[Saved entries]
|---|

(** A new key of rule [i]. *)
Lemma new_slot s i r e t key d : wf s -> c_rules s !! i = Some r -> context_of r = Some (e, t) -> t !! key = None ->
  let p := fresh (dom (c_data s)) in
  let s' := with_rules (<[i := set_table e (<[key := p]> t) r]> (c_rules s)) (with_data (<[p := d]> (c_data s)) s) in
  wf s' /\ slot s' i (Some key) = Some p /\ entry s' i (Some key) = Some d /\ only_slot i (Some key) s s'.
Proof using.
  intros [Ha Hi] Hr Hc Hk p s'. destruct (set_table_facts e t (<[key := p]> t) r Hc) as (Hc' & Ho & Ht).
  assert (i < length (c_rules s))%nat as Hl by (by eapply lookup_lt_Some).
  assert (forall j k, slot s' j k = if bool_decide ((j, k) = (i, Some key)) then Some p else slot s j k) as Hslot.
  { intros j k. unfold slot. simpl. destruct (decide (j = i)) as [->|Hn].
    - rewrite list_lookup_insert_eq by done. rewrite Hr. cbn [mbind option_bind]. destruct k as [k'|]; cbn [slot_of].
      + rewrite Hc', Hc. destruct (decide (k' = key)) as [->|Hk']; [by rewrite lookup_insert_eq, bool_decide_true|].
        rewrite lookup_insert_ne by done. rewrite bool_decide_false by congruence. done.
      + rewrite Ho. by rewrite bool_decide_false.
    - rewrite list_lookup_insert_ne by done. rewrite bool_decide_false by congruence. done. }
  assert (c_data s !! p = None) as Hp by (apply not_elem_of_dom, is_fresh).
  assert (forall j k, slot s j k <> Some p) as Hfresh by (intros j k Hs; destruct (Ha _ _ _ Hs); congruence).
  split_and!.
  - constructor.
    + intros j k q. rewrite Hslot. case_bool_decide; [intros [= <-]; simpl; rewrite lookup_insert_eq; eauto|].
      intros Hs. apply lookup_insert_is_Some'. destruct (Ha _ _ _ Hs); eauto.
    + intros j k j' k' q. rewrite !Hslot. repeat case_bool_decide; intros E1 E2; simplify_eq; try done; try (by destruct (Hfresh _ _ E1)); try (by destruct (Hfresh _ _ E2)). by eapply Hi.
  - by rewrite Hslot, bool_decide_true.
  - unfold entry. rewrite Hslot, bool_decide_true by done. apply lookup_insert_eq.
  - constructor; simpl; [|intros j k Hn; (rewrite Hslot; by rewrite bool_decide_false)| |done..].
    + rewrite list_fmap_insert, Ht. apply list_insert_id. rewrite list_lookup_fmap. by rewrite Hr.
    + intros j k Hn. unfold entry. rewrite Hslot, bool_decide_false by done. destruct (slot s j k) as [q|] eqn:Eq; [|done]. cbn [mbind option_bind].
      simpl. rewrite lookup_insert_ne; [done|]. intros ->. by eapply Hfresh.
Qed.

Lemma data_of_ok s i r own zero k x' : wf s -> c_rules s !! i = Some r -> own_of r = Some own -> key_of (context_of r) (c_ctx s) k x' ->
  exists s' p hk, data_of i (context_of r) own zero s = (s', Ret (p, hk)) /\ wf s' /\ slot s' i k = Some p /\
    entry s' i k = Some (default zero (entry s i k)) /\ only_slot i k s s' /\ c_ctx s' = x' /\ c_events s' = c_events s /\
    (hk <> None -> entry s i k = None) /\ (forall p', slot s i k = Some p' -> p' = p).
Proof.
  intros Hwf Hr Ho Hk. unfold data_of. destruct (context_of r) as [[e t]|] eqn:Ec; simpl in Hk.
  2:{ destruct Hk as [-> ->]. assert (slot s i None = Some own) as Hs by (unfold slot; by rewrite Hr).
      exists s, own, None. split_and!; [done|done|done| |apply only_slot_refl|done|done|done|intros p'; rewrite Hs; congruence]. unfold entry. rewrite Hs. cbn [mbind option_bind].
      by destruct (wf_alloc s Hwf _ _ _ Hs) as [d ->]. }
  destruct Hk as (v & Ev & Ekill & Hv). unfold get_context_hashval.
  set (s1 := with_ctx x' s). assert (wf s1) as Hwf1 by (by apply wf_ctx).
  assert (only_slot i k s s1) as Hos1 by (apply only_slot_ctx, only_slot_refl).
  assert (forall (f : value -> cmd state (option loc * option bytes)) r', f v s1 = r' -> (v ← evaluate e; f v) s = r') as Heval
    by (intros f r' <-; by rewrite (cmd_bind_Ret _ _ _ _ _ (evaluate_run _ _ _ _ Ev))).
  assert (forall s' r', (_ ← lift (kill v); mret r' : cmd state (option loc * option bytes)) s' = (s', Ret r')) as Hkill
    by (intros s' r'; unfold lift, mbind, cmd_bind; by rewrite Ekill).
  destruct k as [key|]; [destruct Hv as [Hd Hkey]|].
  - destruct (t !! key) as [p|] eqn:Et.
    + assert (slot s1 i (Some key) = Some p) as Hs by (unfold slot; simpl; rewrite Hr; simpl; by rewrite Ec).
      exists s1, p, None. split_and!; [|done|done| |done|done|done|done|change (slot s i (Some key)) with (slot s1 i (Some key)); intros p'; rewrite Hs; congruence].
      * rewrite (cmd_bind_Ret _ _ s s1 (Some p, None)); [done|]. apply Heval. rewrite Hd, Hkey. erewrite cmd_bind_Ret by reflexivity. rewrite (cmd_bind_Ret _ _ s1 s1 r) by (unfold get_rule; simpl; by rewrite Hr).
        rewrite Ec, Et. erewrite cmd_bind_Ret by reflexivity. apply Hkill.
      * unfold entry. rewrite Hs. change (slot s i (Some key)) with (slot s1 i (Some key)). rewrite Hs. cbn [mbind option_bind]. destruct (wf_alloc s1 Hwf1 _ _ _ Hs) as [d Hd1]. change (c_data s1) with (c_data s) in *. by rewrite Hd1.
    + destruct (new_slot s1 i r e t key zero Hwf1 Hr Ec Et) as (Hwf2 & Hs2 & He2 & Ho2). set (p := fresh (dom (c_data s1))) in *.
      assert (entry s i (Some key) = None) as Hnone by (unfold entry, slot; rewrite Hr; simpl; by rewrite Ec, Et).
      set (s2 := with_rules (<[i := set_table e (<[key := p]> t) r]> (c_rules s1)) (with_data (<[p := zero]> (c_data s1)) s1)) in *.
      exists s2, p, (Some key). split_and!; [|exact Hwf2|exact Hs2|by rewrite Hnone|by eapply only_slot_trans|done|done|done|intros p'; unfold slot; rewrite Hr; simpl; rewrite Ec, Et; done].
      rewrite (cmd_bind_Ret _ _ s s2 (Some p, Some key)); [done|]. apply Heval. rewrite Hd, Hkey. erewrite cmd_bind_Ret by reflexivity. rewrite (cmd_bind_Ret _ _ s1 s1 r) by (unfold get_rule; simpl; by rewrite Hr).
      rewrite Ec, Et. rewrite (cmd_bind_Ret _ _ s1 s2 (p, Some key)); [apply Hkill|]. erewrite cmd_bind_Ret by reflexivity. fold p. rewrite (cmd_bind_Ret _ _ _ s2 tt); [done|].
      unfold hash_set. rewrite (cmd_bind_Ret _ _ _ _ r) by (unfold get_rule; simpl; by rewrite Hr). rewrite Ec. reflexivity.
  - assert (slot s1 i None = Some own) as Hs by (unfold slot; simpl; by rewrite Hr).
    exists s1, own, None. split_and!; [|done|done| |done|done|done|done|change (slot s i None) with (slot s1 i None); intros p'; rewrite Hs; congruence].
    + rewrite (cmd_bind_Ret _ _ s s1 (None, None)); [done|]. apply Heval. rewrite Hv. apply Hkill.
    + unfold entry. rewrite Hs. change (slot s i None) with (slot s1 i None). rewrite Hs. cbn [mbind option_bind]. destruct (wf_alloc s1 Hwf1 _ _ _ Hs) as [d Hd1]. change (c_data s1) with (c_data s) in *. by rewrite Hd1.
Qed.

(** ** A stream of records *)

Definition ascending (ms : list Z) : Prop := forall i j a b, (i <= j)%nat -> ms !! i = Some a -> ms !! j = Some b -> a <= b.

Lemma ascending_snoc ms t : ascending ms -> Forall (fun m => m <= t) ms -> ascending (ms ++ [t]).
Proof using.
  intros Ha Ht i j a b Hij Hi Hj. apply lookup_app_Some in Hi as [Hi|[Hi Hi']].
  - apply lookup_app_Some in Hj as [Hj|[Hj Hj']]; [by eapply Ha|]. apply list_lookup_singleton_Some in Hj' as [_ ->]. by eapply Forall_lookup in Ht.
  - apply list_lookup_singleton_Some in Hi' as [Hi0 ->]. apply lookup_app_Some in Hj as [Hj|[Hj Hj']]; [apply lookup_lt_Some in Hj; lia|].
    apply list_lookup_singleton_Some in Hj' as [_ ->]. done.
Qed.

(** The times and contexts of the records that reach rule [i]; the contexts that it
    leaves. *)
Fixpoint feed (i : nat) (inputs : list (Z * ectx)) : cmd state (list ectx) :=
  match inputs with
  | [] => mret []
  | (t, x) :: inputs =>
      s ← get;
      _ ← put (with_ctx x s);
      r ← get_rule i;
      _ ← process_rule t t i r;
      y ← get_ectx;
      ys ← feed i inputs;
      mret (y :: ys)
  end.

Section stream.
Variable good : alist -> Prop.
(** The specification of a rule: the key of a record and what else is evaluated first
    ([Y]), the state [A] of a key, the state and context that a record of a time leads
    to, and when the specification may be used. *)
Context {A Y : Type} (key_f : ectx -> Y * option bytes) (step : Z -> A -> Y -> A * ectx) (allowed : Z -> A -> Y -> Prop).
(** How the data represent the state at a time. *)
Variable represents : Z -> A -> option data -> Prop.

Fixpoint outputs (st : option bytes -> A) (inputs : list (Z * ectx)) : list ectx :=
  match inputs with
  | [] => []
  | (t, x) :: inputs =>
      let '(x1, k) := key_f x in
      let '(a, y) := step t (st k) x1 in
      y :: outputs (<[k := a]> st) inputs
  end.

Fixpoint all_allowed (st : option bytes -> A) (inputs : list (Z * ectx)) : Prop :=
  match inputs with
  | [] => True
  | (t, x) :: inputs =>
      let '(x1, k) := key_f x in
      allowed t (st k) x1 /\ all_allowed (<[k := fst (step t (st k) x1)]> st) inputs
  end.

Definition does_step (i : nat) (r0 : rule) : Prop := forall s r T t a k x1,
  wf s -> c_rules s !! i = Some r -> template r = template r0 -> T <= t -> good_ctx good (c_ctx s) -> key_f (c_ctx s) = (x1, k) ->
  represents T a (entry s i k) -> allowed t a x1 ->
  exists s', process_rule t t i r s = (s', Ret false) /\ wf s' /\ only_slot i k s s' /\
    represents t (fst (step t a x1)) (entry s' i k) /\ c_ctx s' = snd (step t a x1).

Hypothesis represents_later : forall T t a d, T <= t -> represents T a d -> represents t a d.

|---|

__What this task involves__: All lines above from the one holding "split_and!." to the one holding "- by rewrite Hslot, bool_decide_true.", inclusive, are to be copied exactly; no other line is wanted.

__Exercise solution__:
  split_and!.
  - constructor.
    + intros j k q. rewrite Hslot. case_bool_decide; [intros [= <-]; simpl; rewrite lookup_insert_eq; eauto|].
      intros Hs. apply lookup_insert_is_Some'. destruct (Ha _ _ _ Hs); eauto.
    + intros j k j' k' q. rewrite !Hslot. repeat case_bool_decide; intros E1 E2; simplify_eq; try done; try (by destruct (Hfresh _ _ E1)); try (by destruct (Hfresh _ _ E2)). by eapply Hi.
  - by rewrite Hslot, bool_decide_true.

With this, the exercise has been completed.